Офицер придвинулся поближе, понизил голос.
— Нужен бронетранспортер? Я продал бы вам один за три миллиона, конечно, наличными.
Полякову удалось наконец рассмотреть лицо подполковника: оно было худым, усталым и изнуренным, с широкими черными бровями и впалыми щеками.
— Ну, а зачем же вы убили этих ребят? — спросил Поляков. — Вы оборвали две жизни, в то время как я решился оставить их в живых. Свидетелей, между прочим.
— Это потому, что мне нужно сохранить свой статус, — ответил подполковник. — Для меня продать вам оружие — это одно дело. Я несу за это ответственность и принимаю на себя риск. Но в то же время я должен поддерживать дисциплину на своей базе. Под моей командой находится шесть тысяч человек. Если я перестану их контролировать, наступит анархия. Я убил двух охранников в назидание остальным. — Поляков посчитал объяснение подполковника недоказательным и нечестным. — Мне нужно поддерживать дисциплину, но я нуждаюсь и в наличных. Мне нужно кормить эти шесть тысяч человек. Российское Министерство обороны не дает денег на продовольствие. Людям нужны квартиры, но у меня нет денег, чтобы строить дома, и нет никакой надежды получать средства от Москвы. Потому что никто ничего не желает решать, у каждого свои проблемы, главным образом — как побыстрее побольше нахапать, а остальное — до феньки.

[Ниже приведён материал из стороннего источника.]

(* ===== verification/SendQueue.v ===== *)
(** * SendQueue: posting WRITE+IMM work requests ([mlx5/src/wqe])

    The send queue of [mlx5/src/wqe/emit.rs]: 16-bit producer and consumer
    indices over a ring of [wqe_cnt] 64-byte blocks (WQEBBs), the table of
    signaled entries, the four [write_imm] arms of the [emit_wqe!] macro that
    copyrpc uses (inline, inline + SGE, each signaled or not) with their
    wrap-around path, doorbells, and completions.  The buffer is kept at block
    granularity: a block holds which work request was written to it and which
    block of that request it is. *)

From S2P Require Import Prelude.

Module SendQueue.

Definition WQEBB_SIZE : Z := 64.
Definition CTRL_SEG_SIZE : Z := 16.
Definition RDMA_SEG_SIZE : Z := 16.
Definition DATA_SEG_SIZE : Z := 16.

Inductive SubmissionError : Type :=
| SqFull
| RqFull
| BlueflameOverflow
| BlueflameNotAvailable.

Record SgeParams : Type := mkSge { sge_addr : Z; sge_len : Z; sge_lkey : Z }.
Record RdmaParams : Type := mkRdma { rdma_remote_addr : Z; rdma_rkey : Z }.

(** What is written in the queue: a NOP filler, an RDMA WRITE with immediate, or a
    plain RDMA READ or WRITE of one buffer. *)
Inductive Wqe : Type :=
| WNop (wqe_idx wqebb_cnt : Z)
| WRdma (read : bool) (wqe_idx : Z) (completion : bool) (rdma : RdmaParams) (sge : SgeParams)
| WWriteImm (wqe_idx : Z) (completion : bool) (rdma : RdmaParams) (imm : Z)
    (inline_data : list Z) (sge : option SgeParams).

Record EmitResult : Type := mkEmit {
  res_wqe_idx : Z;
  res_wqe_size : Z;
  res_wqebb_cnt : Z;
}.
(* ===== verification/Rc.v ===== *)
(** * Rc: the reliable-connection transport of [copyrpc/src/rc.rs]

    The endpoint state, the batched send path (metadata, messages, wrap, WQE
    emission), credit-based flow control, [call] and [reply], the receive path
    [process_cqe_static], and the context operations around them.

    [None] in the [M] monad is a panic or an out-of-bounds raw pointer write;
    [Err] is an early return that keeps the state changes made before it.  The
    [slab] crate is the parameter [Slab] with its documented contract
    [SlabLaws]. *)

From S2P Require Import Prelude FastMap Encoding Ring SendQueue.
Import Encoding SendQueue.
#[local] Open Scope prog_scope.

(** The [slab::Slab] crate: keys are [usize]. *)
Class SlabOps (Slab : Type -> Type) : Type := {
  slab_new : forall U, Slab U;
  slab_insert : forall {U}, Slab U -> U -> Z * Slab U;
  slab_try_remove : forall {U}, Slab U -> Z -> option U * Slab U;
  slab_get : forall {U}, Slab U -> Z -> option U;
}.

(** Its documented behaviour: [insert] picks a vacant key, [try_remove] returns
    what the key held and vacates it. *)
Class SlabLaws (Slab : Type -> Type) `{!SlabOps Slab} : Prop := {
  slab_get_new : forall U k, slab_get (slab_new U) k = None;
  slab_insert_vacant : forall U (s : Slab U) u,
    0 <= (slab_insert s u).1 /\ slab_get s (slab_insert s u).1 = None;
  slab_get_insert : forall U (s : Slab U) u k,
    slab_get (slab_insert s u).2 k =
    if decide (k = (slab_insert s u).1) then Some u else slab_get s k;
  slab_try_remove_get : forall U (s : Slab U) k, (slab_try_remove s k).1 = slab_get s k;
  slab_get_try_remove : forall U (s : Slab U) k k',
    slab_get (slab_try_remove s k).2 k' = if decide (k = k') then None else slab_get s k';
}.

Module Rc.

(** ** Data *)

Inductive IoError : Type :=
| DirectAccessNotInitialized
| QpConnectFailed
| Submission (e : SubmissionError).

(** [error::Error] *)
Inductive Error : Type :=
| Io (e : IoError)
| RingFull
| RemoteConsumerUnknown
| CallIdNotFound (id : Z)
| InvalidHeader
| EndpointNotFound (qpn : Z).

(** [error::CallError<U>] *)
Inductive CallError (U : Type) : Type :=
| CallRingFull (u : U)
| CallInsufficientCredit (u : U)
| CallOther (e : Error).
Arguments CallRingFull {U} _.
Arguments CallInsufficientCredit {U} _.
Arguments CallOther {U} _.

Definition into_inner {U} (e : CallError U) : option U :=
  match e with
  | CallRingFull u => Some u
  | CallInsufficientCredit u => Some u
  | CallOther _ => None
  end.

Record RemoteRingInfo : Type := mkRemote { addr : Z; rkey : Z; size : Z }.

Record EndpointConfig : Type := mkConfig {
  send_ring_size : Z;
  recv_ring_size : Z;
  cfg_max_resp_reservation : Z;
}.

Record RemoteEndpointInfo : Type := mkRemoteInfo {
  recv_ring_addr : Z;
  recv_ring_rkey : Z;
  info_recv_ring_size : Z;
  initial_credit : Z;
}.

Definition DEFAULT_RING_SIZE : Z := 1048576.
Definition SIGNAL_INTERVAL : Z := 64.
Definition MAX_INLINE_ONLY : Z := 220.
Definition MAX_INLINE_HYBRID : Z := 204.

(** [struct EndpointInner<U>]; an entry of the send queue table is a [SrqEntry],
    that is a QPN. *)
Record EndpointInner (Slab : Type -> Type) (U : Type) : Type := mkEp {
  qp : option (Sq Z);
  qpn : Z;
  send_ring : list Z;
  send_mr_addr : Z;
  send_mr_lkey : Z;
  recv_ring : list Z;
  recv_mr_addr : Z;
  recv_mr_rkey : Z;
  remote_recv_ring : option RemoteRingInfo;
  send_ring_producer : Z;
  recv_ring_producer : Z;
  last_recv_pos : Z;
  last_notified_recv_pos : Z;
  remote_consumer_pos : Z;
  unsignaled_count : Z;
  pending_calls : Slab U;
  flush_start_pos : Z;
  resp_reservation : Z;
  max_resp_reservation : Z;
  peer_credit_balance : Z;
  meta_pos : Z;
  batch_message_count : Z;
  raw_rdma_posted : Z;
  raw_rdma_done : Z;
  needs_doorbell : bool;
  is_dirty : bool;
}.
Arguments mkEp {Slab U}.
Arguments qp {Slab U} _.
Arguments qpn {Slab U} _.
Arguments send_ring {Slab U} _.
Arguments send_mr_addr {Slab U} _.
Arguments send_mr_lkey {Slab U} _.
Arguments recv_ring {Slab U} _.
Arguments recv_mr_addr {Slab U} _.
Arguments recv_mr_rkey {Slab U} _.
Arguments remote_recv_ring {Slab U} _.
Arguments send_ring_producer {Slab U} _.
Arguments recv_ring_producer {Slab U} _.
Arguments last_recv_pos {Slab U} _.
Arguments last_notified_recv_pos {Slab U} _.
Arguments remote_consumer_pos {Slab U} _.
Arguments unsignaled_count {Slab U} _.
Arguments pending_calls {Slab U} _.
Arguments flush_start_pos {Slab U} _.
Arguments resp_reservation {Slab U} _.
Arguments max_resp_reservation {Slab U} _.
Arguments peer_credit_balance {Slab U} _.
Arguments meta_pos {Slab U} _.
Arguments batch_message_count {Slab U} _.
Arguments raw_rdma_posted {Slab U} _.
Arguments raw_rdma_done {Slab U} _.
Arguments needs_doorbell {Slab U} _.
Arguments is_dirty {Slab U} _.

Section Endpoint.
Context {Slab : Type -> Type} `{!SlabOps Slab} {U : Type}.
Implicit Types e : EndpointInner Slab U.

Подполковник нервно вышагивал по снегу.
— Министерство обороны? Министерство внутренних дел? Возможно, даже КГБ? Моя часть выполнила братский долг за рубежом, но никто не хочет нести за нас ответственность теперь. Так что я, командир, должен заниматься бизнесом. Я продаю то, что имею, — оружие и боеприпасы. Хотите иметь мою шинель, зимнюю камуфляжку, шапку? Могу продать. У меня жена и двое детей. Они живут за четыреста километров отсюда и занимают часть госпитальной палаты, потому что здесь для них нет помещения. Им нужны деньги. Они должны питаться. Я не видел семью уже пять месяцев. Такова вонючая жизнь, которую вынужден вести профессиональный солдат. Это все, что осталось от когда-то доблестной Советской Армии, куда я вступил двадцать три года назад.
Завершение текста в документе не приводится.